■ Stored items
—————

(** ** Total-reads check *)

(** X6.  The total-reads check reads one letter of [letters]: the first
    when the reads suffice, the second when they do not.  It returns
    exactly when that letter exists and raises [IndexError] otherwise, so
    a one-letter [letters] fails only on samples that are rejected. *)
Theorem sufficient_reads_letters {T : Type} `{Dtype T}
    (isoform1 isoform2 : list T) (n_junctions min_reads : Z)
    (case letters : string) :
  let call := _single_sample_maybe_sufficient_reads
                isoform1 isoform2 n_junctions min_reads case letters in
  let enough :=
    enough_reads isoform1 isoform2 n_junctions min_reads = true in
  (enough -> (returns call <-> (1 <= String.length letters)%nat))
  /\ (~ enough -> (returns call <-> (2 <= String.length letters)%nat))
  /\ (~ returns call -> call = Raise IndexError).
Proof.
  intros call enough. subst call enough.
  unfold _single_sample_maybe_sufficient_reads, returns.
  destruct (enough_reads isoform1 isoform2 n_junctions min_reads);
    (split; [|split]); try (intros E; exfalso; congruence).
  - intros _. destruct letters as [|a rest]; cbn.
    + split; [intros [? E]; discriminate E | lia].
    + split; [lia | eauto].
  - destruct letters as [|a rest]; cbn; [reflexivity|].
    intros N. exfalso. eauto.
  - intros _. destruct letters as [|a [|b rest]]; cbn.
    + split; [intros [? E]; discriminate E | lia].
    + split; [intros [? E]; discriminate E | lia].
    + split; [lia | eauto].
  - destruct letters as [|a [|b rest]]; cbn; [reflexivity..|].
    intros N. exfalso. eauto.
Qed.

Lemma sufficient_reads_letters_witness :
  returns (_single_sample_maybe_sufficient_reads [12] [9] 2 10 "Case" "a")
  /\ _single_sample_maybe_sufficient_reads [12] [3] 2 10 "Case" "a"
     = Raise IndexError.
Proof.
  split.
  - apply (proj1 (sufficient_reads_letters [12] [9] 2 10 "Case" "a")).
    + reflexivity.
    + apply le_n.
  - apply (proj2 (proj2 (sufficient_reads_letters [12] [3] 2 10 "Case" "a"))).
    intros [x E]. discriminate E.
Defined.

(** ** Sample classifier *)

(** X7.  The classifier raises [IndexError] exactly when one of the two
    isoforms has no junction, and returns otherwise. *)
Theorem classifier_raises_iff_empty {T : Type} `{Dtype T}
    (isoform1 isoform2 : list T) (n_junctions min_reads m : Z) :
  (_single_isoform_maybe_reject isoform1 isoform2 n_junctions min_reads m
   = Raise IndexError
   <-> isoform1 = [] \/ isoform2 = [])
  /\ (returns (_single_isoform_maybe_reject
                 isoform1 isoform2 n_junctions min_reads m)
      <-> isoform1 <> [] /\ isoform2 <> []).
Proof.
  destruct (classifier_empty_or_returns isoform1 isoform2
              n_junctions min_reads m)
    as [[He E] | (N1 & N2 & r1 & r2 & label & E)]; rewrite E.
  - split; split; try tauto; try discriminate.
    intros [x Ex]. discriminate Ex.
  - split; split; try tauto; try discriminate.
    intros _. eexists. reflexivity.
Qed.

Lemma classifier_raises_iff_empty_witness :
  _single_isoform_maybe_reject [12; 14] [] 2 10 10 = Raise IndexError.
Proof.
  apply (proj1 (classifier_raises_iff_empty [12; 14] [] 2 10 10)).
  right. reflexivity.
Defined.

(** X8.  The classifier never alters reads and never treats the two
    isoforms differently: what it returns is both isoforms as they were
    given, or [None] for both, or, under the label "Case ???", the
    string '???' for both. *)
Theorem classifier_all_or_nothing {T : Type} `{Dtype T}
    (isoform1 isoform2 : list T) (n_junctions min_reads m : Z)
    (r1 r2 : reads_out T) (label : string) :
  _single_isoform_maybe_reject isoform1 isoform2 n_junctions min_reads m
  = Ok (r1, r2, label) ->
  (r1 = Kept isoform1 /\ r2 = Kept isoform2)
  \/ (r1 = NoReads /\ r2 = NoReads)
  \/ (r1 = Unknown /\ r2 = Unknown /\ label = case_unknown).
Proof.
  intros E.
  destruct (classifier_returns_nonempty isoform1 isoform2
              n_junctions min_reads m) as [N1 N2]; [eexists; exact E|].
  destruct (classifier_cases isoform1 isoform2 n_junctions min_reads m N1 N2)
    as [E'|E']; rewrite E' in E.
  - injection E as <- <- <-. auto.
  - apply outcome_shape in E. tauto.
Qed.

Lemma classifier_all_or_nothing_witness :
  (@Unknown spec_float = Kept [S754_nan] /\ @Unknown spec_float = Kept [S754_nan])
  \/ (@Unknown spec_float = NoReads /\ @Unknown spec_float = NoReads)
  \/ (@Unknown spec_float = Unknown /\ @Unknown spec_float = Unknown
      /\ "Case ???" = case_unknown).
Proof.
  apply (classifier_all_or_nothing [S754_nan] [S754_nan] 2 10 10
           Unknown Unknown "Case ???").
  vm_compute. reflexivity.
Defined.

—————

■ How to complete this task
Within the entries, find each line holding the string "that". Reply with how many there are, as a number alone.

■ Problem solution
2